L'argument principal de la plainte est que la mesure viole le processus migratoire en ordonnant l'expulsion rapide de milliers de bénéficiaires sans la possibilité d'une audience devant un juge de l'immigration, a rapporté la chaîne Univisión.
La demande a été déposée devant un tribunal fédéral de district dans le District de Columbia (DC) par La Red UndocuBlack (UBN), la Coalition pour les Droits Humains des Immigrants (CHIRLA) et CASA, basée dans le Maryland.
Ces organisations sont représentées légalement par le Centre d'Action pour la Justice.
Les demandeurs ont souligné que l'action a été présentée au nom de leurs membres "à qui la libération conditionnelle a été accordée à un point d'entrée frontalier, par le biais de l'Opération Alliés Bienvenus, ou qui ont été parrainés par le programme de libération conditionnelle humanitaire pour Cuba, Haïti, Nicaragua et Venezuela (CHNV)".
Ce programme, qui permet l'entrée d'immigrants dans des conditions humanitaires, a été activé pour la première fois en avril 2022 et a permis l'admission d'environ 240 000 citoyens ukrainiens.

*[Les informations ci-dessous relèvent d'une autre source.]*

(* ===== verification/GatewayScenario.v ===== *)
(** * A gateway whose primary model fails

    A site with one tenant, a release of two models that fall back on each other, and a
    provider that is down: witnesses of the theorems on the gateway, and the runs of
    the code that its contract does not foresee. *)

From S2P Require Import Prelude PyNum PyDict Uuids ExecutionBus ToolRegistry Budgets Degradation AuditChain AdminAccess Interleave PyRegex Governance LlmGateway GatewayFacts GatewayCalls GatewayTheorems GatewayAdapters AdapterTheorems.
Open Scope string_scope.
Open Scope list_scope.
Open Scope Z_scope.

(** ** The network: what is down, which transactions fail, one millisecond per request *)
Record SampleNet := { sn_now : instant; sn_down : list string; sn_faults : list txn_fault }.

Definition tick (e : SampleNet) : SampleNet :=
  {| sn_now := sn_now e + 1000; sn_down := sn_down e; sn_faults := sn_faults e |}.
Definition answer (status : Z) (j : json) : ST SampleNet GatewayError HttpResponse := λ e,
  (Ok {| hr_status_code := status; hr_json := Some j |}, tick e).

#[export] Instance sample_net : Outside SampleNet := {
  out_monotonic := sn_now;
  out_utc_now := sn_now;
  out_fault e :=
    match sn_faults e with
    | f :: l => (f, {| sn_now := sn_now e; sn_down := sn_down e; sn_faults := l |})
    | [] => (NoFault, e)
    end;
  vault_login _ := answer 200 (JObj {["auth" := JObj {["client_token" := JStr "token"]}]});
  vault_get path _ := answer 200 (JObj {["data" := JObj {["data" := JObj {["key" := JStr ("secret of " +:+ path)]}]}]});
  opa_post _ := answer 200 (JObj {["result" := JBool true]});
  provider_http url _ _ := λ e,
    if bool_decide (url = "bad url") then (Raise OtherException, tick e)
    else if bool_decide (url ∈ sn_down e) then (Raise HTTPError, tick e)
    else answer 200 (JObj {["usage" := JObj {["prompt_tokens" := JNum 7]}]}) e;
}.

#[export] Instance sample_net_steady : SteadyOutside SampleNet.
Proof.
  split; intros; simpl; try lia.
  - destruct (sn_faults e); simpl; lia.
  - repeat case_bool_decide; simpl; lia.
Qed.

(** ** The site *)
Definition gt : uuid := 7.
Definition release_uuid : uuid := 9.
Definition model (alias url : string) (fallbacks : list string) (limit : Z) : ModelProfile :=
  {| mo_tenant_id := uuid_text gt; mo_alias := alias; mo_provider_model := "m"; mo_endpoint_url := url;
     mo_secret_ref := "vault://tenant/" +:+ uuid_text gt +:+ "/models#key"; mo_data_classification := INTERNAL;
     mo_region := "cn"; mo_fallback_aliases := fallbacks; mo_requests_per_minute := limit |}.
Definition main : ModelProfile := model "main" "https://main" ["backup"] 60.
Definition backup : ModelProfile := model "backup" "https://backup" ["main"] 60.
(* ===== verification/ReleaseProcess.v ===== *)
(** * The release process, abstractly

    What the endpoints do to the tables of the release process: at most one event each,
    whatever they answer and however their transactions end.  An event carries the guard
    under which the code performs it; [erase] forgets what the events do not speak of, the
    ledger and audit tables, the tables of other components and the source of
    identifiers. *)

From S2P Require Import Prelude PyNum Evaluations Uuids ExecutionBus ToolRegistry AuditChain AdminAccess Interleave PyRegex Governance PolicyBundles Pagination LlmGateway GatewayAdapters AgentDrafts ModelProfiles AgentReleases EvalSuites.
Open Scope string_scope.
Open Scope list_scope.
Open Scope Z_scope.

Definition no_admin : AdminDb :=
  {| ad_tenants := ∅; ad_members := []; ad_idempotency := ∅;
     ad_audit := {| au_events := []; au_chain := ∅; au_outbox := []; au_manifests := []; au_worm := [];
                    au_next_id := 0 |} |}.
Definition erase (s : ReleaseDb) : ReleaseDb :=
  {| rd_admin := no_admin; rd_applications := rd_applications s; rd_drafts := rd_drafts s;
     rd_profiles := rd_profiles s; rd_releases := rd_releases s; rd_deployments := rd_deployments s;
     rd_suites := rd_suites s; rd_runs := rd_runs s; rd_observations := rd_observations s;
     rd_tools := ∅; rd_bundles := ∅; rd_revisions := ∅; rd_next_id := 0 |}.
Definition empty_db : ReleaseDb :=
  {| rd_admin := no_admin; rd_applications := ∅; rd_drafts := ∅; rd_profiles := ∅; rd_releases := ∅;
     rd_deployments := ∅; rd_suites := ∅; rd_runs := ∅; rd_observations := ∅; rd_tools := ∅; rd_bundles := ∅;
     rd_revisions := ∅; rd_next_id := 0 |}.
(* ===== verification/ReleaseTheorems.v ===== *)
(** * Theorems on the release process

    Endpoints run in any order, their transactions may be lost before or after the commit,
    and other components change their own tables at any time.  [deployment_query] is what
    the agent worker's route resolver reads. *)

From S2P Require Import Prelude PyNum Uuids Interleave ExecutionBus AuditChain ToolRegistry AdminAccess PyRegex Governance PolicyBundles LlmGateway GatewayAdapters GatewayScenario Pagination AgentDrafts ModelProfiles Evaluations AgentReleases EvalSuites ReleaseProcess ReleaseFacts.
From S2P Require AgentWorker.
Open Scope string_scope.
Open Scope list_scope.
Open Scope Z_scope.

Section Releases.
Context (sha256_hex : string → string) (canonical : json → string) (bad_netloc : string → bool).
Context (dumps : json → string) (uuid_at : nat → uuid) (eval_dumps py_repr : json → string).
Abbreviation calls := (endpoint sha256_hex canonical bad_netloc dumps uuid_at eval_dumps py_repr).
Abbreviation lists := (reading_endpoint sha256_hex dumps uuid_at).

Inductive release_step (s s' : ReleaseDb) : Prop :=
  | step_call m r : calls m → m s = (r, s') → release_step s s'
  | step_list m r : lists m → m s = (r, s') → release_step s s'
  | step_elsewhere : erase s' = erase s → release_step s s'.

(** States that the system reaches from empty tables. *)
Definition reachable (s : ReleaseDb) : Prop := ∃ s0, erase s0 = empty_db ∧ rtc release_step s0 s.
(** In a group conversation the summary is written and no memory. *)
Example group_leaves_no_memory :
  let s := pj_handle NoFault 1000 (outbox_envelope commit_row) (session_site IM_GROUP_MEMORY_POLICY [commit_row]) in
  s.1 = Ok tt ∧ size (jd_summaries s.2) = 1%nat ∧ jd_memories s.2 = ∅.
Proof. split_and!; vm_compute; reflexivity. Qed.

(** The summary may start inside an event: the oldest selected text keeps its end only. *)
Example oldest_text_is_cut :
  select_fragments 8 false [(2, characters "user: b"); (1, characters "user: a")] = [(2, characters "user: b")] ∧
  select_fragments 10 false [(2, characters "user: b"); (1, characters "user: a")]
    = [(2, characters "user: b"); (1, characters " a")].
Proof. split; vm_compute; reflexivity. Qed.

En octobre de cette année, il a été activé pour les Vénézuéliens, et en janvier 2023, il a été élargi aux citoyens de Cuba, du Nicaragua et d'Haïti.
Cependant, l'annulation annoncée par l'administration de Donald Trump le 25 mars 2025 affecte les bénéficiaires de ces quatre derniers pays.

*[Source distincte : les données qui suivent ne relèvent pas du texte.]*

Definition set_kdb_admin (a : AdminDb) (s : KnowledgeDb) : KnowledgeDb :=
  {| kdb_admin := a; kdb_bases := kdb_bases s; kdb_revisions := kdb_revisions s; kdb_builds := kdb_builds s;
     kdb_documents := kdb_documents s; kdb_acl := kdb_acl s; kdb_chunks := kdb_chunks s;
     kdb_deployments := kdb_deployments s; kdb_outbox := kdb_outbox s; kdb_next_id := kdb_next_id s |}.
Definition set_bases (m : gmap (uuid * uuid) BaseRow) (s : KnowledgeDb) : KnowledgeDb :=
  {| kdb_admin := kdb_admin s; kdb_bases := m; kdb_revisions := kdb_revisions s; kdb_builds := kdb_builds s;
     kdb_documents := kdb_documents s; kdb_acl := kdb_acl s; kdb_chunks := kdb_chunks s;
     kdb_deployments := kdb_deployments s; kdb_outbox := kdb_outbox s; kdb_next_id := kdb_next_id s |}.
Definition set_revisions (m : gmap (uuid * uuid) RevisionRow) (s : KnowledgeDb) : KnowledgeDb :=
  {| kdb_admin := kdb_admin s; kdb_bases := kdb_bases s; kdb_revisions := m; kdb_builds := kdb_builds s;
     kdb_documents := kdb_documents s; kdb_acl := kdb_acl s; kdb_chunks := kdb_chunks s;
     kdb_deployments := kdb_deployments s; kdb_outbox := kdb_outbox s; kdb_next_id := kdb_next_id s |}.
Definition set_builds (m : gmap (uuid * uuid) BuildRow) (s : KnowledgeDb) : KnowledgeDb :=
  {| kdb_admin := kdb_admin s; kdb_bases := kdb_bases s; kdb_revisions := kdb_revisions s; kdb_builds := m;
     kdb_documents := kdb_documents s; kdb_acl := kdb_acl s; kdb_chunks := kdb_chunks s;
     kdb_deployments := kdb_deployments s; kdb_outbox := kdb_outbox s; kdb_next_id := kdb_next_id s |}.
Definition set_documents (m : gmap document_key DocumentRow) (s : KnowledgeDb) : KnowledgeDb :=
  {| kdb_admin := kdb_admin s; kdb_bases := kdb_bases s; kdb_revisions := kdb_revisions s; kdb_builds := kdb_builds s;
     kdb_documents := m; kdb_acl := kdb_acl s; kdb_chunks := kdb_chunks s;
     kdb_deployments := kdb_deployments s; kdb_outbox := kdb_outbox s; kdb_next_id := kdb_next_id s |}.
Definition set_acl (a : gset (document_key * string)) (s : KnowledgeDb) : KnowledgeDb :=
  {| kdb_admin := kdb_admin s; kdb_bases := kdb_bases s; kdb_revisions := kdb_revisions s; kdb_builds := kdb_builds s;
     kdb_documents := kdb_documents s; kdb_acl := a; kdb_chunks := kdb_chunks s;
     kdb_deployments := kdb_deployments s; kdb_outbox := kdb_outbox s; kdb_next_id := kdb_next_id s |}.
Definition set_chunks (m : gmap (document_key * nat) pytext) (s : KnowledgeDb) : KnowledgeDb :=
  {| kdb_admin := kdb_admin s; kdb_bases := kdb_bases s; kdb_revisions := kdb_revisions s; kdb_builds := kdb_builds s;
     kdb_documents := kdb_documents s; kdb_acl := kdb_acl s; kdb_chunks := m;
     kdb_deployments := kdb_deployments s; kdb_outbox := kdb_outbox s; kdb_next_id := kdb_next_id s |}.
Definition set_kdb_deployments (m : gmap (uuid * uuid) KnowledgeDeployment) (s : KnowledgeDb) : KnowledgeDb :=
  {| kdb_admin := kdb_admin s; kdb_bases := kdb_bases s; kdb_revisions := kdb_revisions s; kdb_builds := kdb_builds s;
     kdb_documents := kdb_documents s; kdb_acl := kdb_acl s; kdb_chunks := kdb_chunks s;
     kdb_deployments := m; kdb_outbox := kdb_outbox s; kdb_next_id := kdb_next_id s |}.
Definition set_kdb_outbox (o : list OutboxRecord) (s : KnowledgeDb) : KnowledgeDb :=
  {| kdb_admin := kdb_admin s; kdb_bases := kdb_bases s; kdb_revisions := kdb_revisions s; kdb_builds := kdb_builds s;
     kdb_documents := kdb_documents s; kdb_acl := kdb_acl s; kdb_chunks := kdb_chunks s;
     kdb_deployments := kdb_deployments s; kdb_outbox := o; kdb_next_id := kdb_next_id s |}.
Definition set_kdb_ids (n : nat) (s : KnowledgeDb) : KnowledgeDb :=
  {| kdb_admin := kdb_admin s; kdb_bases := kdb_bases s; kdb_revisions := kdb_revisions s; kdb_builds := kdb_builds s;
     kdb_documents := kdb_documents s; kdb_acl := kdb_acl s; kdb_chunks := kdb_chunks s;
     kdb_deployments := kdb_deployments s; kdb_outbox := kdb_outbox s; kdb_next_id := n |}.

Les organisations demandeuses exigent le respect du processus migratoire et garantissent aux bénéficiaires le droit à une audience judiciaire avant toute expulsion, soulignant que la mesure affecte des milliers de personnes vulnérables qui ont confié dans le programme de parole humanitaire pour trouver une opportunité de sécurité et de stabilité aux États-Unis.
Questions fréquentes sur la demande d'annulation du programme de libération humanitaire
Pourquoi les organisations pro-immigration ont-elles déposé une plainte contre l'annulation du programme de libération conditionnelle humanitaire ?
Les organisations pro-immigration soutiennent que l'annulation du statut humanitaire viole le dû processus migratoire, car elle ordonne l'expulsion rapide des bénéficiaires sans la possibilité d'une audience devant un juge de l'immigration. Cette mesure affecte des milliers de personnes vulnérables qui comptaient sur le programme pour obtenir sécurité et stabilité aux États-Unis.
Quels pays sont affectés par l'annulation du programme de parrainage humanitaire ?
La suppression du parrainage humanitaire affecte les citoyens de Cuba, d'Haiti, du Nicaragua et du Venezuela. Ces pays étaient inclus dans le programme de permis temporaires qui permettait l'entrée de migrants pour des raisons humanitaires, mais ils ont été exclus suite à la décision de l'administration Trump de révoquer le programme.
Quel impact a la fin du statut de protection temporaire pour les bénéficiaires actuels ?
La fin du programme de parrainage humanitaire expose les bénéficiaires au risque de déportation s'ils n'ont pas régularisé leur statut migratoire aux États-Unis. À partir de la date officielle de fin du programme, ceux qui n'ont pas d'autre base légale pour rester devront quitter le pays ou faire face à des procédures de déportation accélérées.
Quelles options ont les Cubains aux États-Unis après l'annulation du programme de parole humanitaire ?
Les Cubains déjà présents aux États-Unis peuvent envisager de demander la résidence permanente en vertu de la Loi d'ajustement cubain, qui permet d'obtenir la résidence après un an et un jour dans le pays. Ils peuvent également explorer d'autres options telles que l'asile politique ou un visa de travail, en fonction de leur situation personnelle.